* **What you are asked to do**
Beneath this instruction is a block of data; output from it exactly the lines that run from the one containing "Outcome_RetainUntil : Z;" through the one containing "Definition text_field (name", inclusive.

--- Data Enclosed Below ---

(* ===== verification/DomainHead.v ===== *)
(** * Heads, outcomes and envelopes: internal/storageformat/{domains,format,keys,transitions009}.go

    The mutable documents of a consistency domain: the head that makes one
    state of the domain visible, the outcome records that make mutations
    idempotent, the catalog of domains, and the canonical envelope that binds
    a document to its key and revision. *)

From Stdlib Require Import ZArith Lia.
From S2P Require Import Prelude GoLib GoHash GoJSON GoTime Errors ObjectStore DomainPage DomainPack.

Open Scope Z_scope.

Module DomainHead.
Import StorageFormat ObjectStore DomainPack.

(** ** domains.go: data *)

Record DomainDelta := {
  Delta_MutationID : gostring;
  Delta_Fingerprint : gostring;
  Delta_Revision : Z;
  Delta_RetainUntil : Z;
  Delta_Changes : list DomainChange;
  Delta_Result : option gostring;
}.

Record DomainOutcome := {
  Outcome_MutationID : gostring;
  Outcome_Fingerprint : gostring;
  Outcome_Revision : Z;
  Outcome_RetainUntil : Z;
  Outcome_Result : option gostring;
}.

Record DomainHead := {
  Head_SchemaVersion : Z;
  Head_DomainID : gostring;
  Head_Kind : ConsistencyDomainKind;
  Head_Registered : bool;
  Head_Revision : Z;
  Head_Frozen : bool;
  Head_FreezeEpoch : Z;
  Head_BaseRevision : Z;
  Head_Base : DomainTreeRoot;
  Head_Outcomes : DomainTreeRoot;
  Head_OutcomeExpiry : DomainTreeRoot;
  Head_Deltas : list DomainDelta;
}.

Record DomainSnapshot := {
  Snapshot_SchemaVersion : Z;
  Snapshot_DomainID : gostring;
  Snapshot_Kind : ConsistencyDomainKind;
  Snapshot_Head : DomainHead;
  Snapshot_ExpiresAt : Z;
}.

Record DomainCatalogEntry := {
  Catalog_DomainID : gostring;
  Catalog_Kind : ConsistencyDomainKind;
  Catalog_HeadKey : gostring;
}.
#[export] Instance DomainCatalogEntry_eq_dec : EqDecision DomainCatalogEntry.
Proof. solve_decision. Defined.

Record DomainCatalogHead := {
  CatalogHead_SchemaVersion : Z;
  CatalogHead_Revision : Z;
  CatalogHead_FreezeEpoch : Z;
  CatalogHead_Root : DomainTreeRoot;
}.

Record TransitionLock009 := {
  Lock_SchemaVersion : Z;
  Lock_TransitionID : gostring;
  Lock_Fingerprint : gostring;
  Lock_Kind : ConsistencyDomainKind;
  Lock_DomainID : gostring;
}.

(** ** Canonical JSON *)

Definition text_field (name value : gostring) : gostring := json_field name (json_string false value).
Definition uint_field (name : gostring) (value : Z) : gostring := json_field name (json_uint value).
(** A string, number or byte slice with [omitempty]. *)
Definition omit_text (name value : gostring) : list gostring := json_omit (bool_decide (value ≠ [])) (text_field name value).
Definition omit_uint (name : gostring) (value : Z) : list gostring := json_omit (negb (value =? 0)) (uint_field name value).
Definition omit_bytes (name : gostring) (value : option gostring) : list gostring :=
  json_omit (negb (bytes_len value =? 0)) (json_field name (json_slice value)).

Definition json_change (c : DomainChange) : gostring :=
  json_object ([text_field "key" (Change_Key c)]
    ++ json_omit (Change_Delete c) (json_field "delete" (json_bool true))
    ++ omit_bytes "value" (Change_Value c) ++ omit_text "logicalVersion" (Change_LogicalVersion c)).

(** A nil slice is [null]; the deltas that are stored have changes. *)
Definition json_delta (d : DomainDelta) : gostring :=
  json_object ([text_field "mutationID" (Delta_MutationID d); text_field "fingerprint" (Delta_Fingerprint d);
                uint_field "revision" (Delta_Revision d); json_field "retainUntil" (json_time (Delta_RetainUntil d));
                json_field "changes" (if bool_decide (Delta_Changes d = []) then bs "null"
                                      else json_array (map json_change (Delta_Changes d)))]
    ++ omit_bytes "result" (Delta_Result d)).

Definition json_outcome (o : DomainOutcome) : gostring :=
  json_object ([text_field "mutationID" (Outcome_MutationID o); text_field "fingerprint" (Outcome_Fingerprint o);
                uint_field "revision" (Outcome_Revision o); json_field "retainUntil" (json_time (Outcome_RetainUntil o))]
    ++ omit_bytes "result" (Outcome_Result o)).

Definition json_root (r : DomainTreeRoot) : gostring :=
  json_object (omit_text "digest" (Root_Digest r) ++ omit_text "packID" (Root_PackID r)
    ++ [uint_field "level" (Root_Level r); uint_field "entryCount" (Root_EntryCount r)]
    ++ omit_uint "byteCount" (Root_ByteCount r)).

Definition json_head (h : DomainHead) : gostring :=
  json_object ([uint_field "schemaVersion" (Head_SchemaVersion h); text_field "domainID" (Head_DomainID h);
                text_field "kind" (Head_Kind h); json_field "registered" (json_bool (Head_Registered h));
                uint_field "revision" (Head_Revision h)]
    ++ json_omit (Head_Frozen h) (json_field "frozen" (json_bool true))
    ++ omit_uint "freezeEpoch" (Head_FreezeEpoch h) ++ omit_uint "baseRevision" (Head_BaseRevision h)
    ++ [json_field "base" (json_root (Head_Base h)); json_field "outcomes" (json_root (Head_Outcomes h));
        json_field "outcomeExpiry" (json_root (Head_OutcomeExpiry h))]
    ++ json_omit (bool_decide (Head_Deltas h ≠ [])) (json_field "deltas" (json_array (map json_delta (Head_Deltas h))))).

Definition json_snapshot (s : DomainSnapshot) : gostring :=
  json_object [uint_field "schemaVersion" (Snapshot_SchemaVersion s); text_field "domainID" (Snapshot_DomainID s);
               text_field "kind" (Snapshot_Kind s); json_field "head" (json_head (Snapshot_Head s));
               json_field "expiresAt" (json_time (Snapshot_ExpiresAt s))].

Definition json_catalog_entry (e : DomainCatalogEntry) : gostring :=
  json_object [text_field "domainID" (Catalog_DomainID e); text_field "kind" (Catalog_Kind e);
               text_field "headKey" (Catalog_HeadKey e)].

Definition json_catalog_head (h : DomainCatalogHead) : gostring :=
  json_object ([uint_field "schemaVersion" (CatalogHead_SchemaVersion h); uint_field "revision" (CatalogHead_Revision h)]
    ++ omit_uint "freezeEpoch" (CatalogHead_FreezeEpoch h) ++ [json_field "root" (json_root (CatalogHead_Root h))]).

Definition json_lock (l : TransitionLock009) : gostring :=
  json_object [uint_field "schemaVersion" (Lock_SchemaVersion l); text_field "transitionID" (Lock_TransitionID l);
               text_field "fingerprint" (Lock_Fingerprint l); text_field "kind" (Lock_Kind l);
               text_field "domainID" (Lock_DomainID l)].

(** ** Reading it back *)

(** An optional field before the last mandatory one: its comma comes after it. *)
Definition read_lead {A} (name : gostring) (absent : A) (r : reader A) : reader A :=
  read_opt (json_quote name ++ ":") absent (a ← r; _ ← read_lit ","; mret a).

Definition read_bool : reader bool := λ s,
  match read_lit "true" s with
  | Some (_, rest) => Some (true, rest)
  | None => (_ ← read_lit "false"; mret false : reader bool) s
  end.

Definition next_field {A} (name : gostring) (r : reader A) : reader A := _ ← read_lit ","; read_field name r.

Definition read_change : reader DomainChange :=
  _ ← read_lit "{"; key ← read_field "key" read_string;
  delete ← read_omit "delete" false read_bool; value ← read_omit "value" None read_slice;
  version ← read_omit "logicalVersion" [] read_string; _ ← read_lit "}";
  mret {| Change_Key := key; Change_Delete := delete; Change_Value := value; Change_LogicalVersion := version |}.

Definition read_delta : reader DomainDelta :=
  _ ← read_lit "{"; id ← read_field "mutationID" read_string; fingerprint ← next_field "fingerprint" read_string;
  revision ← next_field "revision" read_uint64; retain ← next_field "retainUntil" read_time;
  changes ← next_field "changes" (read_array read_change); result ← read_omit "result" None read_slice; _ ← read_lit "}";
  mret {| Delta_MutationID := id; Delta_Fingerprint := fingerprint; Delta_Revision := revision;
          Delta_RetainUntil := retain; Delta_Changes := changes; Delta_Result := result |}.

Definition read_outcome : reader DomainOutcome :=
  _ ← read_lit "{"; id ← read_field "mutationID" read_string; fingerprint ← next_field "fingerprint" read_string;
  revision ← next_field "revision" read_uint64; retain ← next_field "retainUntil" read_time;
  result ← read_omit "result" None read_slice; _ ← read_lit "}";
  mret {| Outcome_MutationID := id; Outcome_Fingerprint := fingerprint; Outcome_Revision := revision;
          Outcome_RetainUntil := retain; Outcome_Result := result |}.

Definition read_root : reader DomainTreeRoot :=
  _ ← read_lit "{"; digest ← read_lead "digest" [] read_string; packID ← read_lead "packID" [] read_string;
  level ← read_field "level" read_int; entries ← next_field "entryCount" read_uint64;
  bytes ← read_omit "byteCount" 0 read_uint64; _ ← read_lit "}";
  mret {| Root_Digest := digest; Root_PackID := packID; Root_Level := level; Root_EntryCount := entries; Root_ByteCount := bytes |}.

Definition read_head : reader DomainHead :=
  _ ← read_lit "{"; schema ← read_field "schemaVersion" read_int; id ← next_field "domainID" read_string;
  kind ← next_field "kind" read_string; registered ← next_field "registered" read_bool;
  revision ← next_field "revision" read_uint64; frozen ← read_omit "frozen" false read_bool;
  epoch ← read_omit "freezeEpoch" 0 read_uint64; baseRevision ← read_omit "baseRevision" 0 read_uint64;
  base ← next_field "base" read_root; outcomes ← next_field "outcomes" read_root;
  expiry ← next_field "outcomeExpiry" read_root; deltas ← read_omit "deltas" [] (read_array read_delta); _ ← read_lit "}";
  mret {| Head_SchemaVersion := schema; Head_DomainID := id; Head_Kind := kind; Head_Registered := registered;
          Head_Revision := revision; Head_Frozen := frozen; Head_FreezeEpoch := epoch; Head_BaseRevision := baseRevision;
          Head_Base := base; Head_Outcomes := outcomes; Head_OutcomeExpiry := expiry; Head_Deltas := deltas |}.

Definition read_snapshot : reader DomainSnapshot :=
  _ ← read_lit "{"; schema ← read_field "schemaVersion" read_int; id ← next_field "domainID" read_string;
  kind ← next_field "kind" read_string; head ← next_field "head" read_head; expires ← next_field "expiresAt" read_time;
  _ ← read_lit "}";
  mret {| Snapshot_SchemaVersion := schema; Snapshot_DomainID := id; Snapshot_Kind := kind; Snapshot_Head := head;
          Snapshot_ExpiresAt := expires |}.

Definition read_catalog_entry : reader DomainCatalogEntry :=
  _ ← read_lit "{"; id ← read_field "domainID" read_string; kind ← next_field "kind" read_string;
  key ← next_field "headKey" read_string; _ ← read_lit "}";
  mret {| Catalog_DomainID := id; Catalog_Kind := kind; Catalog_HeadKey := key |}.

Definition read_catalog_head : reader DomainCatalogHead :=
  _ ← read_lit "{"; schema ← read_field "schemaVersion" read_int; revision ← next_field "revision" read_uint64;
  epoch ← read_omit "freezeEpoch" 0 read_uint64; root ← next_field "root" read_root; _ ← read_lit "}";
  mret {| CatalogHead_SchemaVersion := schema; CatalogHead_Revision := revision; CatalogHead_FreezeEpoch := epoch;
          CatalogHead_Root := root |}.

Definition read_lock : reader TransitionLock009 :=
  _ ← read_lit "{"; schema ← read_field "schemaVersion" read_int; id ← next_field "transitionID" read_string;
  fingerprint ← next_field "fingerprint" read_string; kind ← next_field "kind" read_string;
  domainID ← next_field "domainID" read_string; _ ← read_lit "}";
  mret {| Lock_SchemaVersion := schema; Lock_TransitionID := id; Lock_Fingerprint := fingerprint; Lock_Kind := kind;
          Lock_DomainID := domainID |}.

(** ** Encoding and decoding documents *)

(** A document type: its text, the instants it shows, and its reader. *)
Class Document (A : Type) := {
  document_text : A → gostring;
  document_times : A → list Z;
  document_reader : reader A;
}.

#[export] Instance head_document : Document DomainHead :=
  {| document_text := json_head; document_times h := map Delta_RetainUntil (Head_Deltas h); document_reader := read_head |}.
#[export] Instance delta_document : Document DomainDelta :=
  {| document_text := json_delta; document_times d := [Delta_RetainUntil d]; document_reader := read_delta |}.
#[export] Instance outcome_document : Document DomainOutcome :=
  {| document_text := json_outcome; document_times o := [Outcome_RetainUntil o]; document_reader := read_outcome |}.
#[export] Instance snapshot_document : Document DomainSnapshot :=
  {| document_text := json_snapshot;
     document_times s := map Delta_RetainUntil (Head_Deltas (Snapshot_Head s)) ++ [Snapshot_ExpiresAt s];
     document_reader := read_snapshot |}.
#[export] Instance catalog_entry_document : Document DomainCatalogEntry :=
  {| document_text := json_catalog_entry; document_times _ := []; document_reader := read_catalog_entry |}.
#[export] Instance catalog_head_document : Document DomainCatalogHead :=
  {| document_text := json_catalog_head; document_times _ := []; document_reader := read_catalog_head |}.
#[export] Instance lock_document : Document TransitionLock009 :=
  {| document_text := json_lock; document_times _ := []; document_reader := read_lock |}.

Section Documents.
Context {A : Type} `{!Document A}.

--- End of Enclosed Data ---
--- Data Enclosed Below ---

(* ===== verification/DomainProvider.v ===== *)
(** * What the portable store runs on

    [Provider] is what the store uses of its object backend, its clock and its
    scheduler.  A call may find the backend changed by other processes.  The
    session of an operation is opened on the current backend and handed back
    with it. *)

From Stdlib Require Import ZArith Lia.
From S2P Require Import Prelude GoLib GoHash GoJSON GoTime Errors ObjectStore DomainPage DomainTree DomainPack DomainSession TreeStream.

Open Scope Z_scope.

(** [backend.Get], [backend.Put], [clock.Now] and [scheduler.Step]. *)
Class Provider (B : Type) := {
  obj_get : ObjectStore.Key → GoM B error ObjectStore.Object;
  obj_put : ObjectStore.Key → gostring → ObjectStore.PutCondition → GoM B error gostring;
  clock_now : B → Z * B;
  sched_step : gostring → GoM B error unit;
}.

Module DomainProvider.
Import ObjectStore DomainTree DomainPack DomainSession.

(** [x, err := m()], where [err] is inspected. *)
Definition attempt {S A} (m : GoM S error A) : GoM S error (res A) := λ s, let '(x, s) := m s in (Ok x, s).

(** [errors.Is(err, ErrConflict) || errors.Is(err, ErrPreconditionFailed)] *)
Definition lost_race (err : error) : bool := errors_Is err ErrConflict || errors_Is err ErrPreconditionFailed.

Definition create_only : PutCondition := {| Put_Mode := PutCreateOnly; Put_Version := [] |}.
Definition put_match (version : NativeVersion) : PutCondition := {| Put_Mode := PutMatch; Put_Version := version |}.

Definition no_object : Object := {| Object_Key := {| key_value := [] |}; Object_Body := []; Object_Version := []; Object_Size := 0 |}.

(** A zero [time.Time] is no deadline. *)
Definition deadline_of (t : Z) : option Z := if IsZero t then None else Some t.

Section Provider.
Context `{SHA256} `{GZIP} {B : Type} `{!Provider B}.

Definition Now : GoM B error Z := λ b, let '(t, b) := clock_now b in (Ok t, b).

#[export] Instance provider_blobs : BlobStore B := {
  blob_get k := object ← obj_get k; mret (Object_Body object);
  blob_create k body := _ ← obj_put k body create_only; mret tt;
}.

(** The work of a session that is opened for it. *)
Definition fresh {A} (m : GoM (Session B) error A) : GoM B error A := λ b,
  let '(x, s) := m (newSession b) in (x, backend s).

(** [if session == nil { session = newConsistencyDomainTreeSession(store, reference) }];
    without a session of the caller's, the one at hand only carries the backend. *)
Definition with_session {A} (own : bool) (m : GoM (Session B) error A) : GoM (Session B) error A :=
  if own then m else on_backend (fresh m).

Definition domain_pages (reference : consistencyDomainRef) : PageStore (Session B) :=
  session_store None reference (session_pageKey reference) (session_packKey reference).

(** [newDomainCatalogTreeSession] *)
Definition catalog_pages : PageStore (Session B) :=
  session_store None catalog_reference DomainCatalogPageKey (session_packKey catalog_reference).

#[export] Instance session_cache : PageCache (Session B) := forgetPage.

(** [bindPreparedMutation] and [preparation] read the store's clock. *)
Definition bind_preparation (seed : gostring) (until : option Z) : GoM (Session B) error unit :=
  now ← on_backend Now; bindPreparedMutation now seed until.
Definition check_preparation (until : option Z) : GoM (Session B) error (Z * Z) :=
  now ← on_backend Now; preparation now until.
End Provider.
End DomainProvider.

--- End of Enclosed Data ---

* **Reply to the exercise**
  Outcome_RetainUntil : Z;
  Outcome_Result : option gostring;
}.

Record DomainHead := {
  Head_SchemaVersion : Z;
  Head_DomainID : gostring;
  Head_Kind : ConsistencyDomainKind;
  Head_Registered : bool;
  Head_Revision : Z;
  Head_Frozen : bool;
  Head_FreezeEpoch : Z;
  Head_BaseRevision : Z;
  Head_Base : DomainTreeRoot;
  Head_Outcomes : DomainTreeRoot;
  Head_OutcomeExpiry : DomainTreeRoot;
  Head_Deltas : list DomainDelta;
}.

Record DomainSnapshot := {
  Snapshot_SchemaVersion : Z;
  Snapshot_DomainID : gostring;
  Snapshot_Kind : ConsistencyDomainKind;
  Snapshot_Head : DomainHead;
  Snapshot_ExpiresAt : Z;
}.

Record DomainCatalogEntry := {
  Catalog_DomainID : gostring;
  Catalog_Kind : ConsistencyDomainKind;
  Catalog_HeadKey : gostring;
}.
#[export] Instance DomainCatalogEntry_eq_dec : EqDecision DomainCatalogEntry.
Proof. solve_decision. Defined.

Record DomainCatalogHead := {
  CatalogHead_SchemaVersion : Z;
  CatalogHead_Revision : Z;
  CatalogHead_FreezeEpoch : Z;
  CatalogHead_Root : DomainTreeRoot;
}.

Record TransitionLock009 := {
  Lock_SchemaVersion : Z;
  Lock_TransitionID : gostring;
  Lock_Fingerprint : gostring;
  Lock_Kind : ConsistencyDomainKind;
  Lock_DomainID : gostring;
}.

(** ** Canonical JSON *)

Definition text_field (name value : gostring) : gostring := json_field name (json_string false value).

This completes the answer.